Olga Saukh’s inauguration talk at Graz Technical University, titled “Towards embedded intelligence in IoT systems,” will be held as an online lecture.
If you want to attend, please send an email to email@example.com
As the IoT era expands, we observe more and more sensors embedded into our everyday objects such as medical devices, wearables, home appliances, mobile and static IoT devices. Data processing coming from these devices has been traditionally performed in the cloud or in the backend infrastructure and is now increasingly shifted to edge devices to save energy, bandwidth and preserve ownership rights on sensitive data to gain trust.
It’s incredibly rewarding to build small, cost-effective, autonomous and adaptive systems to make the world a better place! Embedded intelligence is gaining a momentum, with autonomous driving, autonomous robots, interactive assistants and intelligent early warning systems being just a few examples. The society increasingly depends on smart objects and thus dependability and trust are key for their societal acceptance.
But can we really trust embedded intelligence? Sensor readings coming from low-cost miniaturised sensors suffer from noise, drifts and unexpected failures. Severely resource-optimised machine learning models have to deliver high prediction quality on unseen data, provide performance guarantees and robustness to input disturbances and unknowns in the real-world.
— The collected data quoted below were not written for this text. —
Lemma full_path_with_ok sep cap path file :
  text path → text file → path ≠ [] → Z.of_nat (length path + length file) < 2 ^ 62 →
  let full := strip_with sep path ++ [sep] ++ file in
  full_path_with (λ c, c =? sep) sep cap (cstr path) (cstr file) =
    if Z.of_nat (length full) + 1 <=? cap then Ok (Z.of_nat (length full), cstr full) else UB.
Proof.
  intros Hp Hf Hne Hb full. unfold full_path_with, cstr.
  rewrite !strlen_app, !bind_ok by (done || lia).
  destruct (list_snoc_case path) as [->|(p & c & ->)]; [done|].
  rewrite <- app_assoc. change ([c] ++ [0]) with (c :: [0]).
  rewrite rd_last, bind_ok.
  unfold full, strip_with. rewrite last_snoc, length_app. simpl (length [c]).
  destruct (Z.eqb_spec c sep) as [->|Hc]; cbn iota.
  - replace (Z.of_nat (length p + 1) - 1) with (Z.of_nat (length p)) by lia.
    rewrite !read_bytes_app, !bind_ok. cbv zeta.
    rewrite Nat.add_sub, take_app_length, !length_app. simpl (length [sep]).
    replace (Z.of_nat (length p) + 1 + Z.of_nat (length file)) with
      (Z.of_nat (length p + (1 + length file))) by lia.
    destruct (_ <=? cap); [|done]. simpl. by rewrite <- app_assoc.
  - pose proof (read_bytes_app (p ++ [c]) [0]) as Hr. rewrite <- app_assoc, length_app in Hr.
    simpl (length [c]) in Hr. change ([c] ++ [0]) with (c :: [0]) in Hr.
    rewrite Hr, read_bytes_app, !bind_ok. cbv zeta. rewrite !length_app. simpl (length [_]).
    replace (Z.of_nat (length p + 1) + 1 + Z.of_nat (length file)) with
      (Z.of_nat (length p + 1 + (1 + length file))) by lia.
    destruct (_ <=? cap); [|done]. simpl. by rewrite <- !app_assoc.
Qed.

Lemma full_path_ok cap path file :
  text path → text file → path ≠ [] → Z.of_nat (length path + length file) < 2 ^ 62 →
  let full := strip_separator path ++ [47] ++ file in
  fpx_file_full_path cap (cstr path) (cstr file) =
    if Z.of_nat (length full) + 1 <=? cap then Ok (Z.of_nat (length full), cstr full) else UB.
Proof. apply full_path_with_ok. Qed.

(** ** Writing a whole buffer *)

(** What POSIX says of [write] to a regular file or pipe: it fails, or takes some
    of the bytes, at least one unless it is given none. [written w] is the sequence
    of bytes the system has taken so far. *)
Definition write_law {W} `{Posix W} (written : W → chars) : Prop :=
  ∀ w fd s, ∃ n w', sys_write w fd s = (n, w') ∧
    ((n = -1 ∧ written w' = written w) ∨
     (0 ≤ n ≤ Z.of_nat (length s) ∧ (s ≠ [] → 0 < n) ∧
      written w' = written w ++ take (Z.to_nat n) s)).

(** Seeking does not write. *)
Definition seek_law {W} `{Posix W} (written : W → chars) : Prop :=
  ∀ w fd off whence, written (sys_lseek w fd off whence).2 = written w.

(** The calls of [write] that pass [s] on to [fd]: each is given all that is left, and the
    last one either takes it or fails.  Whether it was taken, and the bytes taken. *)
Inductive transfer {W} `{Posix W} (fd : Z) : chars → W → bool → nat → W → Prop :=
  | transfer_failed s w w' : sys_write w fd s = (-1, w') → transfer fd s w false 0 w'
  | transfer_all s w w' : sys_write w fd s = (Z.of_nat (length s), w') → transfer fd s w true (length s) w'
  | transfer_part s w n w1 ok k w' :
      sys_write w fd s = (Z.of_nat n, w1) → (0 < n < length s)%nat →
      transfer fd (drop n s) w1 ok k w' → transfer fd s w ok (n + k) w'.

Lemma transfer_length {W} `{Posix W} fd s (w : W) ok k w' :
  transfer fd s w ok k w' → (k ≤ length s)%nat ∧ (ok = true → k = length s).
Proof.
  induction 1 as [| |s w n w1 ok k w' _ Hn _ [IH1 IH2]]; [split; [lia|done]|done|].
  rewrite length_drop in *. split; [lia|]. intros E. specialize (IH2 E). lia.
Qed.

Section Writing.
Context {W : Type} `{Posix W} (written : W → chars).
Hypothesis Hwrite : write_law written.

Lemma transfer_written fd s w ok k w' :
  transfer fd s w ok k w' → written w' = written w ++ take k s.
Proof using Hwrite.
  induction 1 as [s w w' E|s w w' E|s w n w1 ok k w' E Hn _ IH].
  - destruct (Hwrite w fd s) as (n & w1 & E1 & Hw). rewrite E in E1. injection E1 as <- <-.
    destruct Hw as [[_ ->]|(Hn & _)]; [|lia]. by rewrite take_0, app_nil_r.
  - destruct (Hwrite w fd s) as (n & w1 & E1 & Hw). rewrite E in E1. injection E1 as <- <-.
    destruct Hw as [[? _]|(_ & _ & ->)]; [lia|]. by rewrite Nat2Z.id.
  - destruct (Hwrite w fd s) as (m & w2 & E1 & Hw). rewrite E in E1. injection E1 as <- <-.
    destruct Hw as [[? _]|(_ & _ & Hw)]; [lia|]. rewrite IH, Hw, Nat2Z.id, <- app_assoc. f_equal.
    by rewrite take_take_drop.
Qed.

Lemma write_loop_ok buf : ∀ fuel w file size done_,
  0 ≤ size → 0 ≤ done_ → done_ + size ≤ Z.of_nat (length buf) → Z.of_nat (length buf) < 2 ^ 62 →
  (Z.to_nat size < fuel)%nat →
  ∃ file' (ok : bool) k w', write_loop fuel w file buf size done_ = Ok (if ok then done_ + size else -1, file', w') ∧
    transfer (f_fd file) (take (Z.to_nat size) (drop (Z.to_nat done_) buf)) w ok k w' ∧
    u64 (f_offset file') = u64 (f_offset file + Z.of_nat k).
Proof using Hwrite.
  induction fuel as [|fuel IH]; intros w file size done_ Hs Hd Hle Hb Hf; [lia|].
  cbn [write_loop]. unfold read_bytes. rewrite length_drop, (proj2 (Z.ltb_ge _ _)) by lia. rewrite bind_ok.
  set (s := take (Z.to_nat size) (drop (Z.to_nat done_) buf)).
  assert (length s = Z.to_nat size) as Hlen by (unfold s; rewrite length_take, length_drop; lia).
  destruct (Hwrite w (f_fd file) s) as (n & w1 & E & [[-> Hw]|(Hn & Hpos & Hw)]); rewrite E.
  - exists file, false, 0%nat, w1. split; [done|]. split; [by apply transfer_failed|]. f_equal. lia.
  - rewrite (proj2 (Z.eqb_neq n (-1))) by lia. rewrite ssize_result_ok, bind_ok by lia.
    rewrite (u64_small n) by lia. destruct (Z.eqb_spec n size) as [->|Hne].
    + eexists _, true, (length s), w1. split; [done|]. split; [apply transfer_all; rewrite E; repeat f_equal; lia|].
      cbn [f_offset]. rewrite Hlen, Z2Nat.id by lia. unfold u64. by rewrite Zmod_mod.
    + assert (s ≠ []) as Hs0 by (intros E0; rewrite E0 in Hlen, Hn; simpl in Hlen, Hn; lia).
      specialize (Hpos Hs0). rewrite (u64_small (size - n)) by lia.
      edestruct (IH w1 (File (f_fd file) (f_name file) (u64 (f_offset file + n))) (size - n) (done_ + n))
        as (file' & ok & k & w' & -> & Ht & Ho); try lia.
      exists file', ok, (Z.to_nat n + k)%nat, w'. split; [destruct ok; [do 3 f_equal; lia|done]|]. split.
      * eapply transfer_part; [rewrite E; f_equal; lia|lia|]. cbn [f_fd] in Ht.
        replace (drop (Z.to_nat n) s) with (take (Z.to_nat (size - n)) (drop (Z.to_nat (done_ + n)) buf)); [done|].
        unfold s. rewrite skipn_firstn_comm, drop_drop. f_equal; [lia|]. f_equal. lia.
      * rewrite Ho. cbn [f_offset]. rewrite u64_add_l. f_equal. lia.
Qed.
End Writing.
Making embedded intelligence systems trustworthy constitutes an outstanding challenge for the years to come.In this talk, I will summarise our research activities towards building embedded intelligence in IoT systems and formulate open questions in this exciting field. First, how to ensure effectiveness of these systems given limited computation, memory and energy resources. Second, how to make these systems work reliably and adapt to changes, despite unpredictability of the physical world. Third, how to make sure embedded intelligence develops into an energy-efficient and sustainable technology. Finally, how to protect user privacy when deploying these systems in sensitive contexts.